ROCm / tensorflow-upstream

TensorFlow ROCm port
https://tensorflow.org
Apache License 2.0
688 stars 94 forks source link

Training slow down after 50 steps #901

Closed yshen22 closed 4 years ago

yshen22 commented 4 years ago

I am training my UNet in tensorflow 1.15-ROCM3.1 on my Radeon vii. My model is writing on tf.slim. The first 50 training takes about 0.0105s per/step on average. However the training speed always slows down to 0.03 per/step after 50 training steps. However this issue was not observed on tensorflow-CUDA on a 1080Ti gpu. The speed always keeps on about 0.015 per/step on average.
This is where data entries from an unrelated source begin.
(** * A bookstore over one JSON blob: [fast_api_sample.py]

    Shallow embedding of the [Book] model and of the [BookStore] class
    (the in-memory dict of books, loaded from and rewritten to one S3
    object), followed by the properties of the store's operations.

    Conventions of the embedding.
    - Plain Python data (what [to_dict] builds, what [json.loads] returns,
      what the methods return) is the tree type [value].
    - A [Book] is an object: the program holds references to it, and
      [add_book] assigns to a field of the object it was given. The objects
      live in a heap, a finite map from references to their fields; the
      dict of the store and the callers hold references.
    - [self.books] is a Python [dict]: insertion ordered, unique keys. It is
      an association list in insertion order, with the three dict primitives
      the code uses ([in]/[d[k]], [d[k] = v], [del d[k]]).
    - A method is a function from the world before the call (the store
      object, the S3 bucket and the heap) to its outcome and the world after
      it. An outcome is [Return v] or [Raise e]; the world after a raise
      keeps every mutation made before it, as in Python.
    - What the environment decides is an argument of the call: the token
      [uuid4().hex] returns, and for each S3 request an optional fault (what
      the request raises instead of being served).
    - Library code is a parameter: the JSON text layer ([json.dumps],
      [json.loads], UTF-8) and pydantic's conversion of constructor
      arguments to [str] and [float]. *)

From Stdlib Require Import ZArith List String Ascii Bool Lia.
From Stdlib Require Import Floats.PrimFloat.
From stdpp Require Import gmap strings list pretty.

Set Warnings "-register-all".
Open Scope string_scope.
Open Scope list_scope.
Open Scope Z_scope.

(** ** Python values, exceptions, outcomes *)

(** The plain data the program handles: [None], [bool], [int], [float],
    [str], [list] and [dict] with string keys (in key order). *)
Inductive value : Type :=
| VNone
| VBool (b : bool)
| VInt (n : Z)
| VFloat (f : float)
| VStr (s : string)
| VList (items : list value)
| VDict (fields : list (string * value)).

(** The exceptions that occur: fastapi's [HTTPException], botocore's
    [ClientError] with its [e.response["Error"]["Code"]], and any other
    Python exception, named by its class. *)
Inductive exn : Type :=
| HTTPException (status_code : Z) (detail : string)
| ClientError (code : string)
| PyError (cls : string).

Inductive result (A : Type) : Type :=
| Return (a : A)
| Raise (e : exn).
Arguments Return {A} a.
Arguments Raise {A} e.

Definition rbind {A B : Type} (r : result A) (k : A -> result B) : result B :=
  match r with
  | Return a => k a
  | Raise e => Raise e
  end.

Declare Scope result_scope.
Delimit Scope result_scope with result.
Notation "'try!' x := r 'in' k" := (rbind r (fun x => k))
  (at level 10, x name, r at level 100, k at level 200) : result_scope.

Definition is_return {A : Type} (r : result A) : bool :=
  match r with Return _ => true | Raise _ => false end.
Would anyone tells how to resolve this issue?

sunway513 commented 4 years ago

Hi @yshen22 , can you try to force your GPU fan speed using rocm-smi and try again? You can find the manual below: https://github.com/RadeonOpenCompute/ROC-smi /opt/rocm/bin/rocm-smi --setfan 80 would force your fan speed to 80% of the max speed possible.

yshen22 commented 4 years ago

Hi @sunway513 , unfortunately this issue still exists even I set the fan speed to 150. My program follows the standard pipeline using tf.TFRecordReader() to read data from tfrecord and using tf.train.shuffle_batch() to get a training data batch queue. And then using tf.slim.conv to define network computational graph. And then using tf.losses.softmax_cross_entropy to get loss. Finally using slim.learning.train() to train with tf.train.MomentumOptimizer(). Is there any bottle neck to slow down the speed that I need to set? Thank you

sunway513 commented 4 years ago

Hi @yshen22 , can you provide a reduced script for me to reproduce the issue locally?

yshen22 commented 4 years ago

Hi @sunway513 I have sent you a private email of my script. Hope you could find some useful way to resolve the slowdown issue. Thank you.

ekuznetsov139 commented 4 years ago

Analysis indicated that the issue may have been caused by storage bandwidth issues (reported training speed numbers corresponded to bandwidth requirements in excess of 500 MB/s).

Closing due to inactivity.